[[ PROVIDED MATERIAL open ]]
(* ===== verification/Kernel.v ===== *)
(** The task system as a whole: the operations of the other files as the steps
    of one transition system over the task table and the timers, and what
    holds in every state it can reach. *)
From S2P Require Import Prelude KString Vm Pmm Paging Task FdGroup Life Signal Sched Cow TaskFork Clone.
Local Open Scope Z_scope.

(** ** The invariant *)

(** Only the current task is in RUNNING. *)
Definition one_running (s : tasks) : Prop :=
  forall j, tidx j -> t_used (g_tasks s j) = true -> t_state (g_tasks s j) = TASK_RUNNING -> j = g_current_task s.
(** One CPU, and no two tasks with one pid. *)
Definition sys_inv (s : tasks) : Prop := one_running s /\ pids_ok s /\ 0 < g_task_next_pid s.

(** What a task may become without endangering either. *)
Definition calm (t t' : task) : Prop :=
  t_used t' = true -> t_used t = true /\ t_pid t' = t_pid t /\ (t_state t' = TASK_RUNNING -> t_state t = TASK_RUNNING).
Definition steady (s s' : tasks) : Prop :=
  g_current_task s' = g_current_task s /\ g_task_next_pid s' = g_task_next_pid s /\
  forall j, calm (g_tasks s j) (g_tasks s' j).

#[export] Instance calm_refl : Reflexive calm.
Proof. intros t Hu. by split_and!. Qed.
#[export] Instance calm_trans : Transitive calm.
Proof. intros a b c H1 H2 Hu. destruct (H2 Hu) as (?&?&?), H1 as (?&?&?); [done|]. split_and!; [done|congruence|auto]. Qed.
#[export] Instance steady_refl : Reflexive steady.
Proof. by intros s. Qed.
#[export] Instance steady_trans : Transitive steady.
Proof. intros a b c (?&?&H1) (?&?&H2). split_and!; [congruence..|]. intros j. by transitivity (g_tasks b j). Qed.

Lemma calm_same t t' : t_used t' = t_used t -> t_pid t' = t_pid t -> t_state t' = t_state t -> calm t t'.
Proof. intros H1 H2 H3 Hu. rewrite H1, H2, H3 in *. done. Qed.
Lemma calm_off t t' : t_used t' = t_used t -> t_pid t' = t_pid t -> t_state t' <> TASK_RUNNING -> calm t t'.
Proof. intros H1 H2 H3 Hu. rewrite H1, H2 in *. done. Qed.
Lemma calm_unused t t' : t_used t' = false -> calm t t'.
Proof. intros H Hu. congruence. Qed.

Lemma steady_inv s s' : steady s s' -> sys_inv s -> sys_inv s'.
Proof.
  intros (Hc&Hn&H) (Ho&[Hq Hb]&Hp0). split; [|split; [split|by rewrite Hn]].
  - intros j Hj Hu Hr. destruct (H j Hu) as (?&?&?). rewrite Hc. auto.
  - intros a b Ha Hb' Hua Hub Hp. destruct (H a Hua) as (?&?&?), (H b Hub) as (?&?&?). apply Hq; congruence.
  - intros i Hi Hu. destruct (H i Hu) as (?&?&?). rewrite Hn. replace (t_pid (g_tasks s' i)) with (t_pid (g_tasks s i)). auto.
Qed.

Lemma steady_upd i f s : calm (g_tasks s i) (f (g_tasks s i)) -> steady s (upd_task i f s).
Proof.
  intros H. split_and!; [done..|]. intros j. destruct (Z.eq_dec i j) as [<-|]; [by rewrite upd_task_eq|by rewrite upd_task_ne].
Qed.
Lemma steady_fold {A} (g : A -> tasks) (f : Z -> A -> A) i n a :
  (forall k a, steady (g a) (g (f k a))) -> steady (g a) (g (for_range f i n a)).
Proof.
  intros H. apply (for_range_ind (fun _ a' => steady (g a) (g a'))); [done|]. intros k a' _ Ha.
  by transitivity (g a').
Qed.
Lemma steady_each f s : (forall i t, calm t (f i t)) -> steady s (each_task f s).
Proof.
  intros H. rewrite each_task_rest. split_and!; [done..|]. intros j.
  change (calm (g_tasks s j) (g_tasks (each_task f s) j)). rewrite each_task_at. by destruct (_ && _).
Qed.
Lemma steady_table s s' : same_table s s' -> steady s s'.
Proof. intros (H1&H2&H3). split_and!; [done..|]. intros j. by rewrite H1. Qed.
Lemma steady_fds s s' : fds_only s s' -> steady s s'.
Proof. intros [H1 H2]. split_and!; [by rewrite H1..|]. intros j. rewrite H2. by apply calm_same. Qed.

Section Kernel.
Context (g_kstacks clone3_entry_trampoline : Z).

(** ** Every operation but creation and the scheduler is steady *)

Lemma make_runnable_steady i s : steady s (snd (task_make_runnable clone3_entry_trampoline i s)).
Proof. rewrite make_runnable_eq. destruct (wakeable _ i s); [|done]. by apply steady_upd, calm_off. Qed.
Lemma survivor_steady i si a : steady (snd a) (snd (survivor_step clone3_entry_trampoline i si a)).
Proof.
  destruct a as [v s]. unfold survivor_step. destruct (_ || _); [done|]. destruct (_ && _); [|done].
  destruct (in_state TASK_RUNNING _).
  - destruct (task_schedulable_user_frame _ si s); [|done]. by apply steady_upd, calm_off.
  - destruct (_ && _); [done|]. by destruct (_ && _).
Qed.
Lemma exit_survivors_steady i s : steady s (exit_survivors clone3_entry_trampoline i s).
Proof.
  unfold exit_survivors. pose proof (steady_fold snd (survivor_step clone3_entry_trampoline i) 0 (Z.to_nat TASK_MAX)
    (mk_surv false false (-1), s) (survivor_steady i)) as H. cbn [snd] in H.
  destruct (for_range _ _ _ _) as [v s1]. cbn [snd] in H. set (s2 := if _ && _ then _ else s1).
  assert (H2 : steady s s2).
  { transitivity s1; [done|]. unfold s2. destruct (_ && _); [apply make_runnable_steady|done]. }
  by destruct (sv_shared v).
Qed.
Lemma wake_parent_steady i pid pp s : steady s (exit_wake_parent clone3_entry_trampoline i pid pp s).
Proof.
  unfold exit_wake_parent. destruct (task_by_pid pp s) as [j|]; [|done]. destruct (_ && _); [|done].
  pose proof (make_runnable_steady j s) as H. destruct (task_make_runnable _ j s) as [[] s1]; [|done].
  transitivity s1; [exact H|]. by apply steady_upd, calm_same.
Qed.
Lemma reparent_steady pid s : steady s (reparent pid s).
Proof. apply steady_each. intros _ t. destruct (_ && _); [by apply calm_same|done]. Qed.
Lemma task_exit_steady pid code s : steady s (snd (task_exit clone3_entry_trampoline pid code s)).
Proof.
  unfold task_exit. destruct (task_by_pid pid s) as [i|]; [|done].
  set (s1 := if i =? g_current_task s then _ else s).
  assert (H1 : steady s s1) by (unfold s1; destruct (_ =? _); [apply exit_survivors_steady|done]).
  set (s2 := upd_task i _ s1). assert (H2 : steady s s2).
  { transitivity s1; [done|]. by apply steady_upd, calm_off. }
  set (s3 := exit_wake_parent _ _ _ _ s2). assert (H3 : steady s s3).
  { transitivity s2; [done|]. apply wake_parent_steady. }
  clearbody s3. clear s1 s2 H1 H2. pose proof (close_all_fds_only i s3) as Hf.
  destruct (compat3_task_close_all_fds i s3) as [rel s4]. cbn [snd] in Hf |- *.
  assert (H5 : steady s (reparent pid s4)).
  { transitivity s3; [done|]. transitivity s4; [by apply steady_fds|apply reparent_steady]. }
  destruct (_ && _); [|done]. etransitivity; [exact H5|]. by apply steady_upd, calm_unused.
Qed.
Lemma waitpid_steady cur pid wnohang s : steady s (snd (task_waitpid_round cur pid wnohang s)).
Proof.
  unfold task_waitpid_round. destruct (find_from _ _ _) as [i|].
  { cbn [snd]. transitivity (upd_task i (fun t => t <| t_used := false |>) s); [by apply steady_upd, calm_unused|].
    by apply steady_upd, calm_same. }
  destruct (find_from _ _ _); [destruct wnohang|]; apply steady_upd; first [by apply calm_same | by apply calm_off].
Qed.

Lemma default_action_steady i sig s : steady s (sig_default_action clone3_entry_trampoline i sig s).
Proof.
  unfold sig_default_action. destruct (_ || _); [by apply steady_upd, calm_off|].
  destruct (sig =? SIGCONT); [destruct (in_state _ _); [apply make_runnable_steady|done]|].
  destruct (_ || _); [done|]. apply task_exit_steady.
Qed.
Lemma enqueue_steady i sig s : steady s (sig_enqueue clone3_entry_trampoline i sig s).
Proof.
  unfold sig_enqueue. destruct (_ || _); [done|].
  set (s1 := upd_task i _ s). assert (H1 : steady s s1).
  { apply steady_upd. apply calm_same; by destruct ((sig =? SIGKILL) || (sig =? SIGSTOP)). }
  set (s2 := if _ && _ then _ else s1). assert (H2 : steady s s2).
  { transitivity s1; [done|]. unfold s2. destruct (_ && _); [apply make_runnable_steady|done]. }
  clearbody s2. destruct (in_state TASK_SLEEPING _); [|done]. transitivity s2; [done|]. apply make_runnable_steady.
Qed.
Lemma sig_send_steady pid sig s : steady s (snd (sig_send clone3_entry_trampoline pid sig s)).
Proof.
  unfold sig_send. destruct (_ || _); [done|]. destruct (_ && _); [done|].
  destruct (sig =? 0); [by destruct (find_from _ _ _)|].
  pose proof (steady_fold snd (send_one clone3_entry_trampoline pid sig (t_pgid (g_tasks s (g_current_task s)))) 0
    (Z.to_nat TASK_MAX) (0, s)) as H. cbn [snd] in H.
  destruct (for_range _ _ _ _) as [d s1]. cbn [snd] in *. apply H. intros k [d' s'].
  unfold send_one. destruct (negb _); [done|]. destruct (ignored _ _); [done|]. apply enqueue_steady.
Qed.

Lemma copy_out_steady t dst src s : steady s (snd (c2_user_copy_out_task t dst src s)).
Proof.
  assert (Hl : forall n a va src s, steady s (snd (copy_out_loop n a va src s))).
  { intros n. induction n as [|n IH]; intros a va l s1; [done|]. cbn [copy_out_loop]. destruct l as [|b l]; [done|].
    cbv zeta. destruct (negb _); [done|]. destruct (_ =? 0); [done|]. etransitivity; [|apply IH]. by split_and!. }
  unfold c2_user_copy_out_task. destruct src; [done|]. destruct (_ || _); [done|]. destruct (negb _); [done|]. apply Hl.
Qed.
Lemma deliver_steady i sgn s : steady s (sig_deliver clone3_entry_trampoline i sgn s).
Proof.
  unfold sig_deliver. cbv zeta.
  pose proof (copy_out_steady (g_tasks s i) (frame_sp (g_tasks s i)) (frame_bytes (g_tasks s i) sgn) s) as H1.
  destruct (c2_user_copy_out_task _ _ _ s) as [[] s1]; cbn [negb snd] in *; [|etransitivity; [exact H1|apply default_action_steady]].
  pose proof (copy_out_steady (g_tasks s i) (u64 (frame_sp (g_tasks s i) + sizeof_sig_frame)) tramp s1) as H2.
  destruct (c2_user_copy_out_task _ _ _ s1) as [[] s2]; cbn [negb snd] in *;
    (etransitivity; [exact H1|]; etransitivity; [exact H2|]; [..]); [|apply default_action_steady].
  set (s3 := upd_task i _ s2). assert (H3 : steady s2 s3) by (by apply steady_upd, calm_same).
  etransitivity; [exact H3|]. clearbody s3.
  match goal with |- context [c2_user_copy_out_task ?t ?d ?b s3] => pose proof (copy_out_steady t d b s3) as H4;
    destruct (c2_user_copy_out_task t d b s3) as [[] s4] end; cbn [negb snd] in *; (etransitivity; [exact H4|]);
    [|apply default_action_steady].
  by apply steady_upd, calm_same.
Qed.
Lemma check_pending_steady i s : steady s (sig_check_pending clone3_entry_trampoline i s).
Proof.
  unfold sig_check_pending. destruct (_ || _); [done|]. destruct (_ && _); [done|].
  apply (steady_fold snd (check_one clone3_entry_trampoline i) 1 (Z.to_nat (NSIG - 1)) (false, s)).
  intros k [[] s1]; [done|]. unfold check_one. destruct (negb _); [done|]. destruct (sigset_has _ _); [done|].
  cbv zeta. set (s2 := upd_task i _ s1). assert (H2 : steady s1 s2) by (by apply steady_upd, calm_same).
  destruct (_ =? SIG_IGN); [exact H2|].
  destruct (_ =? SIG_DFL); cbn [snd]; (etransitivity; [exact H2|]); [apply default_action_steady|apply deliver_steady].
Qed.
Lemma restore_steady i s : steady s (snd (sig_restore_context clone3_entry_trampoline i s)).
Proof.
  unfold sig_restore_context. destruct (negb _); [done|]. destruct (c2_user_copy_in_task _ _ _ _); [|apply default_action_steady].
  by apply steady_upd, calm_same.
Qed.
[[ PROVIDED MATERIAL closed ]]
=== WHAT THE EXERCISE ASKS ===
Please report only the number of lines above that include "true".

=== EXPECTED ANSWER ===
2